I've been exploring the relationship between Microsoft's Longhorn and other operating systems environments. That's a much more difficult task than you might think and it's not made any easier by the tendency of the research to throw up things that are, well, dumbfounding.
At the beginning Longhorn was a code name for an interesting set of ideas. Basically Microsoft was going to reinvent PICK in much the same way that Plan9 represented a reinvention of Unix. In effect Longhorn was going to migrate Microsoft's client-server ideas about how and why computers are used from their focus on stand-alone machines to a conceptualization based on a network environment. Like IBM's Cell, Longhorn was fundamentally to be about communication, not hardware.

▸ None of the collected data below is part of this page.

(** * Shallow embedding of the pick/score/leaderboard core of [src/main.py]

    The SQLite tables [games] and [picks] are modelled as lists of
    records, in row-insertion order.  A column that may hold NULL is an
    [option].  Timestamps ([start_utc], [made_at]) are ISO-8601 strings in
    the source; they are modelled by the instants they denote ([nat]),
    since the source only compares them.  The [over_under] column is a
    REAL; it is modelled as a rational ([Q]).  The [users],
    [achievements], [groups] and [group_members] tables and the feed
    filter of [fetch_ap_top25_games_for_week] follow further below.  HTTP
    wiring and templates are not modelled. *)

From Stdlib Require Import String List ZArith QArith Bool Arith Lia.
From Stdlib Require Import Sorting.Permutation Sorting.Sorted.
Import ListNotations.

Open Scope nat_scope.
Open Scope string_scope.

(** ** Tables *)

(** A row of the [games] table (see [init_db]).  [game_id] is a [TEXT
    PRIMARY KEY], which SQLite lets hold NULL; the names come from the feed
    and may be NULL as well. *)
Record game := mkGame {
  game_id : option string;
  short_name : option string;
  home_id : option string;
  home_name : option string;
  away_id : option string;
  away_name : option string;
  start_utc : option nat;
  over_under : option Q;
  final_home_score : option Z;
  final_away_score : option Z;
  is_final : bool
}.

(** A row of the [picks] table; [pick_id] (AUTOINCREMENT) is not used by
    any query of the core and is left out.  There is no line column. *)
Record pick := mkPick {
  user : string;
  pick_game_id : string;
  pick_winner : string;
  pick_total : string;
  made_at : nat
}.

Record db := mkDb {
  games : list game;
  picks : list pick
}.

(** A record produced by [fetch_ap_top25_games_for_week] and consumed by
    [upsert_games]: [ev.get("id")], [ev.get("shortName")] and the team
    names may all be [None]. *)
Record game_rec := mkGameRec {
  g_game_id : option string;
  g_short_name : option string;
  g_home_id : option string;
  g_home_name : option string;
  g_away_id : option string;
  g_away_name : option string;
  g_start_utc : option nat;
  g_over_under : option Q
}.

(** One event of the scoreboard feed, as read by [update_scores_with_finals]:
    [gid], [home_score], [away_score] and [completed]. *)
Record final_event := mkEvent {
  ev_gid : option string;
  ev_home_score : option Z;
  ev_away_score : option Z;
  ev_completed : bool
}.

(** [g.game_id = ?] for a text [?]: a NULL [game_id] equals nothing. *)
Definition key_is (k : option string) (x : string) : bool :=
  match k with Some y => String.eqb y x | None => false end.

(** ** [make_prediction] *)

Definition pick_key_is (u gid : string) (p : pick) : bool :=
  String.eqb (user p) u && String.eqb (pick_game_id p) gid.

(** [INSERT INTO picks ...]; the [UNIQUE(user, game_id)] constraint raises
    [IntegrityError] when the pair is present, which the handler swallows
    ([except sqlite3.IntegrityError: pass]).  The handler always answers
    with a redirect to [/games?user=<user>].  [now] is [datetime.utcnow()]. *)
Definition make_prediction (s : db) (now : nat) (u gid winner total : string)
  : db * string :=
  let s' :=
    if existsb (pick_key_is u gid) (picks s) then s
    else mkDb (games s) (picks s ++ [mkPick u gid winner total now]) in
  (s', "/games?user=" ++ u).

(** ** [upsert_games] *)

Definition new_game (r : game_rec) : game :=
  mkGame (g_game_id r) (g_short_name r) (g_home_id r) (g_home_name r)
         (g_away_id r) (g_away_name r) (g_start_utc r) (g_over_under r)
         None None false.

(** [ON CONFLICT(game_id) DO UPDATE SET short_name=..., ..., over_under=...]:
    only the descriptive columns are overwritten.  A NULL [game_id] never
    conflicts (NULLs are distinct in a UNIQUE index), so a record without
    an id is inserted as a new row every time. *)
Definition update_descr (r : game_rec) (g : game) : game :=
  mkGame (game_id g) (g_short_name r) (g_home_id r) (g_home_name r)
         (g_away_id r) (g_away_name r) (g_start_utc r) (g_over_under r)
         (final_home_score g) (final_away_score g) (is_final g).

Definition upsert_one (gs : list game) (r : game_rec) : list game :=
  match g_game_id r with
  | None => gs ++ [new_game r]
  | Some id =>
      if existsb (fun g => key_is (game_id g) id) gs
      then map (fun g => if key_is (game_id g) id then update_descr r g else g) gs
      else gs ++ [new_game r]
  end.

Definition upsert_games (s : db) (rs : list game_rec) : db :=
  mkDb (fold_left upsert_one rs (games s)) (picks s).

(** ** [update_scores_with_finals] *)

(** [UPDATE games SET final_home_score=?, final_away_score=?, is_final=?
    WHERE game_id=?]; a NULL [gid] matches no row. *)
Definition apply_final (gs : list game) (e : final_event) : list game :=
  match ev_gid e with
  | None => gs
  | Some gid =>
      map (fun g =>
             if key_is (game_id g) gid
             then mkGame (game_id g) (short_name g) (home_id g) (home_name g)
                         (away_id g) (away_name g) (start_utc g) (over_under g)
                         (ev_home_score e) (ev_away_score e) (ev_completed e)
             else g) gs
  end.

Definition update_scores_with_finals (s : db) (evs : list final_event) : db :=
  mkDb (fold_left apply_final evs (games s)) (picks s).

(** ** What the ingestion and result writers leave behind *)

(** The last record of a batch that names game [x]. *)
Definition last_rec_for (rs : list game_rec) (x : string) : option game_rec :=
  find (fun r => key_is (g_game_id r) x) (rev rs).

(** The score columns and [is_final] of a row. *)
Definition finals (g : game) : option Z * option Z * bool :=
  (final_home_score g, final_away_score g, is_final g).

(** The id and the score columns and [is_final] of a row. *)
Definition id_finals (g : game) : option string * (option Z * option Z * bool) :=
  (game_id g, finals g).

(** Event [e] names a row with key [k] ([WHERE game_id=?]). *)
Definition ev_names (e : final_event) (k : option string) : bool :=
  match ev_gid e with Some gid => key_is k gid | None => false end.

(** The last event of a batch that names a row with key [k]. *)
Definition last_event_for (evs : list final_event) (k : option string) : option final_event :=
  find (fun e => ev_names e k) (rev evs).

(** ** Sorting ([ORDER BY]) *)

Fixpoint insert_by {A} (le : A -> A -> bool) (x : A) (l : list A) : list A :=
  match l with
  | [] => [x]
  | y :: t => if le x y then x :: y :: t else y :: insert_by le x t
  end.

Fixpoint sort_by {A} (le : A -> A -> bool) (l : list A) : list A :=
  match l with
  | [] => []
  | x :: t => insert_by le x (sort_by le t)
  end.

(** SQLite sorts NULL first in an ascending order. *)
Definition start_le (a b : game) : bool :=
  match start_utc a, start_utc b with
  | None, _ => true
  | Some _, None => false
  | Some x, Some y => Nat.leb x y
  end.

Definition find_game (gs : list game) (gid : string) : option game :=
  find (fun g => key_is (game_id g) gid) gs.

(** ** [profile] *)

(** [SELECT game_id FROM games ORDER BY start_utc ASC LIMIT 15]; a NULL
    [game_id] is kept in the list (as [None]). *)
Definition top_game_ids (gs : list game) : list (option string) :=
  firstn 15 (map game_id (sort_by start_le gs)).

(** [p.game_id IN (?, ..., ?)]: a NULL in the list matches nothing. *)
Definition in_top (gs : list game) (p : pick) : bool :=
  existsb (fun k => key_is k (pick_game_id p)) (top_game_ids gs).

(** A row of the profile query: the pick with its [LEFT JOIN]ed game. *)
Definition prow : Type := (pick * option game)%type.

Definition made_le (a b : prow) : bool := Nat.leb (made_at (fst a)) (made_at (fst b)).

(** [WHERE p.user=? AND p.game_id IN (top_game_ids) ORDER BY p.made_at ASC];
    with no top game the source skips the query ([picks = []]). *)
Definition profile_rows (gs : list game) (ps : list pick) (u : string) : list prow :=
  match top_game_ids gs with
  | [] => []
  | _ =>
      sort_by made_le
        (map (fun p => (p, find_game gs (pick_game_id p)))
             (filter (fun p => String.eqb (user p) u && in_top gs p) ps))
  end.

(** [actual_winner = "home" if home > away else "away"] *)
Definition profile_actual_winner (home away : Z) : string :=
  if (away <? home)%Z then "home" else "away".

(** [ou_result = "over" if total_points > (pick["over_under"] or 0) else "under"] *)
Definition or_zero (ou : option Q) : Q :=
  match ou with Some q => q | None => 0%Q end.

Definition profile_ou_result (total_points : Z) (ou : option Q) : string :=
  if negb (Qle_bool (inject_Z total_points) (or_zero ou)) then "over" else "under".

Record pstate := mkPState {
  total_picks : nat;
  wins : nat;
  current_streak : nat;
  last_was_win : option bool
}.

Definition pstate0 : pstate := mkPState 0 0 0 None.

(** The body of [for pick in picks: ...]. *)
Definition profile_step (st : pstate) (r : prow) : pstate :=
  let (p, og) := r in
  match og with
  | None => st   (* [pick["is_final"]] is NULL *)
  | Some g =>
    if negb (is_final g) then st else
    let tp := S (total_picks st) in
    match final_home_score g, final_away_score g with
    | Some home, Some away =>
        let actual_winner := profile_actual_winner home away in
        let ou_result := profile_ou_result (home + away)%Z (over_under g) in
        let correct := String.eqb (pick_winner p) actual_winner
                       && String.eqb (pick_total p) ou_result in
        if correct then
          mkPState tp (S (wins st))
            (match last_was_win st with
             | Some true | None => S (current_streak st)
             | Some false => 1
             end)
            (Some true)
        else mkPState tp (wins st) 0 (Some false)
    | _, _ => mkPState tp (wins st) (current_streak st) (last_was_win st)
    end
  end.

Definition profile_loop (rows : list prow) : pstate :=
  fold_left profile_step rows pstate0.

Record profile_out := mkProfileOut {
  po_total_picks : nat;
  po_wins : nat;
  po_win_rate : nat;
  po_current_streak : nat;
  po_streak5 : bool;
  po_win80 : bool
}.

Section Profile.
(** [int((wins / total_picks) * 100)] is computed in floating point by
    the source; it is kept abstract here. *)
Variable win_rate_of : nat -> nat -> nat.

(** The statistics and badge decisions of [profile] for user [u]. *)
Definition profile_stats (gs : list game) (ps : list pick) (u : string) : profile_out :=
  let st := profile_loop (profile_rows gs ps u) in
  let win_rate := if Nat.ltb 0 (total_picks st)
                  then win_rate_of (wins st) (total_picks st) else 0 in
  mkProfileOut (total_picks st) (wins st) win_rate (current_streak st)
    (Nat.leb 5 (current_streak st))
    (Nat.leb 80 win_rate && Nat.leb 10 (total_picks st)).
End Profile.

(** ** [leaderboard] *)

(** SQL comparisons yield NULL ([None]) when an operand is NULL. *)
Definition sql_gt_z (a b : option Z) : option bool :=
  match a, b with Some x, Some y => Some (y <? x)%Z | _, _ => None end.

Definition sql_add (a b : option Z) : option Z :=
  match a, b with Some x, Some y => Some (x + y)%Z | _, _ => None end.

Definition sql_gt_q (a : option Z) (b : option Q) : option bool :=
  match a, b with
  | Some x, Some y => Some (negb (Qle_bool (inject_Z x) y))
  | _, _ => None
  end.

(** [CASE WHEN g.final_home_score > g.final_away_score THEN 'home' ELSE 'away' END] *)
Definition lb_winner (g : game) : string :=
  match sql_gt_z (final_home_score g) (final_away_score g) with
  | Some true => "home"
  | _ => "away"
  end.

The result might have been very cool, but that isn't what we're getting. Some bits are hard, some conflict with past practices, and others don't meet current agendas. As a result what we seem to be in for at the Windows level is more of the same old, same old -and all the baggage that goes with that.
The worst thing in Microsoft's version of iVMS, aka Windows 2000, was the morphing of the uaf facility into the registry. Longhorn apparently contains something both similar and worse called the Nexus.

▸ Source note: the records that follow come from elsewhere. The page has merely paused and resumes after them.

(** The drift loop of [JogCalcs::cartesianJogCalcs]: remove the Jacobian
    rows corresponding to True in [shared_variables.drift_dimensions],
    working backwards from [dimension = jacobian.rows()] down to 0.  Each
    pass first reads [drift_dimensions[dimension]]. *)
Definition removeDriftDimensions (jacobian : MatrixXd) (delta_x : VectorXd)
  : Jog (MatrixXd * VectorXd) :=
  for_down (rows jacobian) (λ dimension '(jacobian, delta_x),
    let* drifts := shared drift_dimensions in
    let* drift := defined (drifts !! dimension) in
    if drift && bool_decide (1 < rows jacobian)%nat then
      removeDimension jacobian delta_x dimension
    else ret (jacobian, delta_x)) (jacobian, delta_x).

Definition any_of (f : double → bool) (t : Twist) : bool :=
  f (x (linear_ t)) || f (y (linear_ t)) || f (z (linear_ t))
  || f (x (angular t)) || f (y (angular t)) || f (z (angular t)).
(** Lines 323-325: the chain walk of [FindObject]. *)
Fixpoint chain_walk (fuel : nat) (l : list (nat * ObjectType)) (bs : list Bucket)
    (key : KeyType) (start_bucket : Z) : outcome Z :=
  match fuel with
  | O => Timeout
  | S fuel =>
      let* b := read bs start_bucket in
      let* o := deref l (object_it_ b) in
      if negb (bool_decide (o.1 = key)) && negb (next_delta_ b =? NULL_DELTA)
      then chain_walk fuel l bs key (start_bucket + to_diff (next_delta_ b))
      else Ok start_bucket
  end.

(** Lines 317-345. *)
Definition FindObject (m : HashMap) (key : KeyType) : outcome Z :=
  let bs := buckets_ m in
  let* start_bucket := GetStartBucket bs key in
  let* sb := read bs start_bucket in
  if first_delta_ sb =? NULL_DELTA then Ok (vsize bs) else
  let start_bucket := start_bucket + to_diff (first_delta_ sb) in
  let* start_bucket := chain_walk (scan_fuel bs) (objects_ m) bs key start_bucket in
  let* b := read bs start_bucket in
  let* o := deref (objects_ m) (object_it_ b) in
  if negb (bool_decide (o.1 = key)) then Ok (vsize bs) else Ok start_bucket.

(** Lines 223-231: the loop of [Reallocate] over the nodes of [objects_]. *)
Fixpoint reinsert (m : HashMap) (its : list (nat * ObjectType))
  : outcome (HashMap * bool) :=
  match its with
  | [] => Ok (m, true)
  | (id, _) :: its =>
      let* '(m, bucket_it) := InsertObject m (Node id) in
      if bucket_it =? vsize (buckets_ m) then Ok (m, false)
      else reinsert m its
  end.

(** Lines 213-232. *)
Definition Reallocate (m : HashMap) (new_capacity new_neighbourhood_size : Z)
  : outcome (HashMap * bool) :=
  if (new_capacity <=? vsize (buckets_ m))
     && (new_neighbourhood_size <=? neighbourhood_size_ m)
  then Ok (m, false) else
  if max_size <? new_capacity then Throw bad_alloc else
  let m := mkHashMap (objects_ m)
             (replicate (Z.to_nat new_capacity) Bucket_default)
             new_neighbourhood_size (next_node m) in
  reinsert m (objects_ m).

(** The capacity and neighbourhood size that one pass of the [while] loop of
    [HandleCollision] hands to [Reallocate] (lines 202-206). *)
Definition retry_capacity (m : HashMap) : Z :=
  if (vsize (buckets_ m) <=? to_size (neighbourhood_size_ m * neighbourhood_modifier_))
     || (vsize (buckets_ m) <=? size m)
  then to_size (vsize (buckets_ m) * size_modifier_)
  else vsize (buckets_ m).

Definition retry_neighbourhood (m : HashMap) : Z :=
  to_size (neighbourhood_size_ m * neighbourhood_modifier_).

(** Lines 201-207. *)
Fixpoint retry_loop (fuel : nat) (m : HashMap) (handle : bool) : outcome HashMap :=
  if handle then Ok m else
  match fuel with
  | O => Timeout
  | S fuel =>
      let* '(m, handle) := Reallocate m (retry_capacity m) (retry_neighbourhood m) in
      retry_loop fuel m handle
  end.

(** Lines 195-211.  The handler rethrows what it catches. *)
Definition HandleCollision (fuel : nat) (m : HashMap) : outcome HashMap :=
  let* '(m, handle) :=
     (if vsize (buckets_ m) <=? size m
      then Reallocate m (to_size (vsize (buckets_ m) * size_modifier_))
                      (neighbourhood_size_ m)
      else Ok (m, false)) in
  retry_loop fuel m handle.

(** Each pass of the [while] loop triples the neighbourhood size, which
    never exceeds the capacity; 64 passes exhaust [size_t]. *)
Definition collision_fuel : nat := 64.

(** Lines 75-101 (both overloads). *)
Definition insert (m : HashMap) (value : ObjectType) : outcome (HashMap * iterator) :=
  let* it := FindObject m value.1 in
  if negb (it =? vsize (buckets_ m)) then
    let* b := read (buckets_ m) it in
    Ok (m, object_it_ b)
  else
    let node := next_node m in
    let m := mkHashMap ((node, value) :: objects_ m) (buckets_ m)
               (neighbourhood_size_ m) (S node) in
    let* '(m, it) := InsertObject m (Node node) in
    let* '(m, it) := (if it =? vsize (buckets_ m) then
                   let* m := HandleCollision collision_fuel m in
                   let* it := FindObject m value.1 in
                   Ok (m, it)
                 else Ok (m, it)) in
    let* b := read (buckets_ m) it in
    Ok (m, object_it_ b).

(** Lines 103-110. *)
Definition erase (m : HashMap) (key : KeyType) : outcome HashMap :=
  let* it := FindObject m key in
  if it =? vsize (buckets_ m) then Ok m else
  let* b := read (buckets_ m) it in
  let* l := list_erase (objects_ m) (object_it_ b) in
  let* bs := EraseObject (buckets_ m) it in
  Ok (mkHashMap l bs (neighbourhood_size_ m) (next_node m)).

(** Lines 128-142. *)
Definition find (m : HashMap) (key : KeyType) : outcome iterator :=
  let* it := FindObject m key in
  if it =? vsize (buckets_ m) then Ok End else
  let* b := read (buckets_ m) it in
  Ok (object_it_ b).

(** Lines 144-152: [operator[]]; the reference returned is the value of the
    node the iterator designates. *)
Definition subscript (m : HashMap) (key : KeyType) : outcome (HashMap * iterator) :=
  insert m (key, ValueType_default).

(** Lines 154-160. *)
Definition at_ (m : HashMap) (key : KeyType) : outcome ValueType :=
  let* it := FindObject m key in
  if it =? vsize (buckets_ m) then Throw out_of_range else
  let* b := read (buckets_ m) it in
  let* o := deref (objects_ m) (object_it_ b) in
  Ok o.2.

(** Lines 162-166. *)
Definition clear (m : HashMap) : HashMap :=
  mkHashMap [] (replicate (Z.to_nat min_neighbourhood_size_) Bucket_default)
            min_neighbourhood_size_ (next_node m).

(** * Views and predicates used in the statements *)

(** ** Field views of the bucket vector *)

Definition B (bs : list Bucket) (i : Z) : Bucket :=
  default Bucket_default (getb bs i).

Definition it_at (bs : list Bucket) (i : Z) : iterator := object_it_ (B bs i).
Definition fd_at (bs : list Bucket) (i : Z) : Z := first_delta_ (B bs i).
Definition nx_at (bs : list Bucket) (i : Z) : Z := next_delta_ (B bs i).
Definition pv_at (bs : list Bucket) (i : Z) : Z := prev_delta_ (B bs i).
Definition ob_at (bs : list Bucket) (i : Z) : Z := object_bucket_ (B bs i).

(** Pointwise update of a field view. *)
Definition upd {A} (f : Z → A) (i : Z) (v : A) : Z → A :=
  λ j, if decide (j = i) then v else f j.

(** [bs'] has the size of [bs] and the given field views. *)
Definition has_views (bs' : list Bucket) (n : Z) (fit : Z → iterator)
    (ffd fnx fpv fob : Z → Z) : Prop :=
  vsize bs' = n ∧
  (∀ j, it_at bs' j = fit j) ∧
  (∀ j, fd_at bs' j = ffd j) ∧
  (∀ j, nx_at bs' j = fnx j) ∧
  (∀ j, pv_at bs' j = fpv j) ∧
  (∀ j, ob_at bs' j = fob j).

(** ** Chains *)

(** [first_in P lo r]: [r] is the least index at or after [lo] that satisfies
    [P], if there is one.  [last_in P hi r]: [r] is the greatest index before
    [hi] that satisfies [P], if there is one. *)
Definition first_in (P : Z → Prop) (lo : Z) (r : option Z) : Prop :=
  match r with
  | None => ∀ j, lo ≤ j → ¬ P j
  | Some j => lo ≤ j ∧ P j ∧ ∀ m, lo ≤ m < j → ¬ P m
  end.

Definition last_in (P : Z → Prop) (hi : Z) (r : option Z) : Prop :=
  match r with
  | None => ∀ j, j < hi → ¬ P j
  | Some j => j < hi ∧ P j ∧ ∀ m, j < m < hi → ¬ P m
  end.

The Nexus is basically a virtual machine within the machine that acts to authorize operations. At the hardware and operational level it does this by comparing device information (e.g. the CPU's unique identifier) to stored authorizations. If you're licensed it releases control to boot Windows, start the game, or show the movie -otherwise, well, too bad for you. On the application side the identification information is stored in a byte string obtained from the licensing organization and accesssible to an application embedded routine that profers it to the Nexus for authentication at start-up.
There are two things very badly wrong with this. One is complexity. When the USAF tried something like it for order authentication in the early seventies they discovered that moving authentication into the hardware created enormous delays when that hardware failed. You could not, for example, get a telex fixed in less than a month because the authentication for the hardware failure notice required the hardware to be working and the workaround protocol took weeks.
The other is that this seems primarily intended to support having the PC become the central device in home entertainment, but is actually a long step backward in systems design. Fundamentally it turns Windows itself into more of a multi-processing GUI and less of an operating system while embedding more and more of the real operating system elements into the hardware flash memory and BIOS.
You can see Microsoft's point: they get convergence, digital media rights management, and significantly reduced processor dependence in one step, but the cost to users in application compatibility and usage freedom is going to make past transitions appear trivial by comparison.